# Trek "carbon warning" letters?



## cydswipe (Mar 7, 2002)

What is the deal with Trek sending out letters of warning about carbon failure? I read another thread about this topic here. Is it make or model specific? Urban legend? What is the deal?


----------



## cmatcan (Oct 6, 2005)

cydswipe said:


> What is the deal with Trek sending out letters of warning about carbon failure? I read another thread about this topic here. Is it make or model specific? Urban legend?
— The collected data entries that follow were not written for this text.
(* ===== verification/PacketWitness.v ===== *)
(** * The packet store at work

    A concrete store with a parent packet, a derived one that cites it and a pin; the
    theorems about packets, masking, notes and hints applied there. *)

From Stdlib Require Import ZArith SpecFloat.
From stdpp Require Import pretty gmap fin_sets relations.
From S2P Require Import Prelude PyValue Text Stamps Json Masking Contracts HostCoordinator.
From S2P Require Import Packets PacketProps Notes Hints.

#[local] Open Scope string_scope.
#[local] Open Scope Z_scope.
#[local] Open Scope list_scope.

(** ** The store *)

Definition hex64 (_ : string) : string := String.concat "" (repeat "0123abcd" 8).
Definition show_float (_ : spec_float) : string := "0.5".

Definition at_second (n : Z) (uuid alias : string) : penv :=
  {| pe_now := n * 1000000; pe_access := None; pe_recent_limit := 2; pe_max_payload := 100000;
     pe_uuid := fun _ => uuid; pe_alias := fun _ _ => alias |}.

Definition trusted : pydict := [("project", PStr "p")].

Definition record_of (note : string) (parents : list string) (ttl : option Z) : create_args :=
  {| ca_tool := "search"; ca_payload := [("text", PStr note)]; ca_access_scope := trusted;
     ca_sources := []; ca_parents := parents; ca_request := []; ca_audit_id := None;
     ca_freshness := None; ca_omissions := []; ca_ttl := ttl |}.

(** A parent that expires after ten seconds, a child that never does, and a third
    packet that expires and that nothing keeps. *)
Definition history : list (penv * packet_op) :=
  [(at_second 100 "parent01" "red-fox", OpCreate (record_of "hello" [] (Some 10000000)));
   (at_second 101 "child002" "blue-owl", OpCreate (record_of "world" ["pkt_parent01"] None));
   (at_second 102 "alone003" "grey-cat", OpCreate (record_of "alone" [] (Some 10000000)))].

Definition s_open : store := packet_steps hex64 show_float history empty_store.
Definition later : penv := at_second 500 "later004" "lone-elk".

Lemma reachable_steps l s :
  reachable_store hex64 show_float s -> reachable_store hex64 show_float (packet_steps hex64 show_float l s).
Proof.
  revert s. induction l as [|[e o] l IH]; intros s H; simpl; [done|]. apply IH. by constructor.
Qed.

Lemma reachable_open : reachable_store hex64 show_float s_open.
Proof. apply reachable_steps. constructor. Qed.

Lemma steps_ok l s : store_ok hex64 show_float s -> store_ok hex64 show_float (packet_steps hex64 show_float l s).
Proof. revert s. induction l as [|[e o] l IH]; intros s H; simpl; [done|]. by apply IH, packet_step_ok. Qed.

Lemma open_ok : store_ok hex64 show_float s_open.
Proof. apply steps_ok, empty_packets_ok. Qed.

Example open_packets : map pr_id (packets s_open) = ["pkt_parent01"; "pkt_child002"; "pkt_alone003"].
Proof. by vm_compute. Qed.

(** ** Liveness and collection *)

Lemma reachable_store_ok_witness :
  reachable_store hex64 show_float s_open /\ store_ok hex64 show_float s_open.
Proof. split; [apply reachable_open|]. apply reachable_store_ok, reachable_open. Defined.

Lemma gc_exact_witness :
  (gc later s_open).1 = ["pkt_alone003"] /\
  forall id, id ∈ (gc later s_open).1 <->
    exists r, r ∈ packets s_open /\ pr_id r = id /\ pr_expired r = false /\ id ∉ _live_ids later s_open.
Proof.
  split; [by vm_compute|]. apply (gc_exact hex64 show_float later s_open), open_ok.
Defined.

Lemma reference_never_rebound_witness :
  exists r r', row_by_reference s_open "red-fox" = Some r /\
    row_by_reference (packet_steps hex64 show_float [(later, OpGc); (later, OpUnpin "job")] s_open) "red-fox"
      = Some r' /\ pr_meta r' = pr_meta r.
Proof.
  destruct (row_by_reference s_open "red-fox") as [r|] eqn:Hr; [|vm_compute in Hr; discriminate].
  destruct (reference_never_rebound hex64 show_float "red-fox" r s_open [(later, OpGc); (later, OpUnpin "job")]
              open_ok Hr) as (r' & H & Hm & _).
  exists r, r'. split; [reflexivity|]. split; [exact H|exact Hm].
Defined.

Lemma lookup_sound_witness :
  exists p, lookup hex64 show_float later "pkt_parent01" trusted s_open = Ok (LookOk p) /\
    canonical_digest hex64 show_float (PDict (pk_payload p)) = Ok (mt_sha256 (pk_meta p)).
Proof.
  destruct (lookup hex64 show_float later "pkt_parent01" trusted s_open) as [[p| | |]|x] eqn:H;
    [|vm_compute in H; discriminate..].
  exists p. split; [done|].
  by destruct (lookup_sound _ _ _ _ _ _ _ open_ok H) as (r & _ & _ & _ & _ & _ & _ & Hd).
Defined.

(** ** Masking *)

Definition leaky : pyval := PDict [("query", PStr "x"); ("auth", PDict [("api_key", PStr "k1")])].

Lemma mask_payload_complete_witness : holds_private leaky /\ (mask_payload leaky "").2 <> [].
Proof.
  assert (holds_private leaky) as H.
  { apply hp_in_dict with "auth" (PDict [("api_key", PStr "k1")]); [right; by left|by vm_compute|].
    by apply hp_field with "api_key" (PStr "k1"); [left|vm_compute|]. }
  split; [done|]. by apply mask_payload_complete.
Defined.

(** ** Notes and hints *)

Definition goal_note : pyval :=
  PDict [("note_id", PStr "n1"); ("project", PStr "p"); ("kind", PStr "finding"); ("claim", PStr "it holds");
         ("reason_matters", PStr "because"); ("provenance", PStr "model");
         ("evidence_packets", PList [PStr "pkt_child002"])].

Lemma note_pins_evidence_witness :
  exists value s', _put_note show_float later goal_note trusted false s_open = (Ok value, s') /\
    (forall id, (note_owner "n1", id) ∈ pins s' <-> id ∈ ["pkt_child002"]).
Proof.
  assert (Hv : match (_put_note show_float later goal_note trusted false s_open).1 with
               | Ok v => note_id_of v = "n1" /\ note_refs v = ["pkt_child002"]
               | Err _ => False end) by (vm_compute; done).
  destruct (_put_note show_float later goal_note trusted false s_open) as [[value|x] s'] eqn:H; [|destruct Hv].
  exists value, s'. split; [reflexivity|]. destruct Hv as [Hid Hrefs].
  pose proof (note_pins_evidence hex64 show_float later goal_note trusted false s_open value s' H) as [Hpins _].
  by rewrite Hid, Hrefs in Hpins.
Defined.

Definition no_source (_ : string) : pyval := PNone.

Lemma assemble_hints_budget_witness :
  exists h, assemble_hints hex64 show_float later no_source ["red-fox"; "blue-owl"] trusted 2000 s_open = Ok h /\
    hs_used h <= Z.max 0 2000 /\ NoDup (map hn_sha (hs_packets h)).
Proof.
  destruct (assemble_hints hex64 show_float later no_source ["red-fox"; "blue-owl"] trusted 2000 s_open)
    as [h|x] eqn:H; [|vm_compute in H; discriminate].
  exists h. split; [reflexivity|].
  exact (proj2 (assemble_hints_budget hex64 show_float later no_source ["red-fox"; "blue-owl"] trusted 2000 s_open h H)).
Defined.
What is the deal?


most likely urban legend. my place of work(bike shop) has heard nothing of this.


----------



## goofygoober (Oct 5, 2005)

I'm in the UK and received the letter on Thursday.
Funny thing is I don't even have a carbon fibre trek!!
I registered my Lemond for warranty purposes recently, so I can only think that the details were taken from a database.
I binned all the literature, as it obviously didn't apply to me!


----------



## cmatcan (Oct 6, 2005)

the letters that do exist are not specifically because trek's are dangerous. they serve the purpose of telling customers about the risks of all carbon fibre bikes. Carbon doesn't bend or dent-it snaps. this is just a fact and if it really scares you, don't get a carbon bike-trek or otherwise.


----------



## acock (Oct 13, 2005)

*I got the letter, not decal*

I got the letter last week. I recently purchased a Pilot 5.0. The letter said to stick the attached decal on the top tube near the stem. The letter said the decal said to take the bike to a dealwer if you thought something might be wrong. Interestingly, no decale was attached.


----------



## boris the blade (Aug 5, 2004)

also i believe the letter also informs of a crash replacement program for carbon components in case of an accident to create a pro-active stance in safe carbon component/frame usage. I also work at a trek shop and this is on dexter.


----------



## cydswipe (Mar 7, 2002)

*U.S. only?*

Cmatcan, do you work overseas? Maybe the letter is a U.S. only thing due to the increasing number of lawyers and crazy lawsuits? my '99 Trek is registered with the company and I've never heard of any of this "letter/decal" stuff.


----------



## John Ryder (Mar 16, 2002)

I got that same letter from Trek yesterday....the sticker was on the back of one of the 3 pages that came. I got my Project One 5.9 SL "Widow Maker" back in August. And I live in Halifax, Nova Scotia.


----------



## cmatcan (Oct 6, 2005)

boris- i also read that notice on dexter but i usually try to stay away from good ol' dex, it can be a source of headaches for me. how do you find that it works? i think looking up availabilities is a slick, smooth function but everything else seems problematic. they are, though, a great company to deal with as far as bike brands go.


----------



## Trek_envy (Jun 15, 2004)

*I ....*

got mine yesterday for my Madone 5.2.

My wife rides a 2004 - 5000, and received no letter. Makes me think its 2005/6 vintage only, or perhaps Madone/Pilot.


----------



## Bazeljet (May 4, 2005)

Trek_envy said:


> got mine yesterday for my Madone 5.2.
> 
> My wife rides a 2004 - 5000, and received no letter. Makes me think its 2005/6 vintage only, or perhaps Madone/Pilot.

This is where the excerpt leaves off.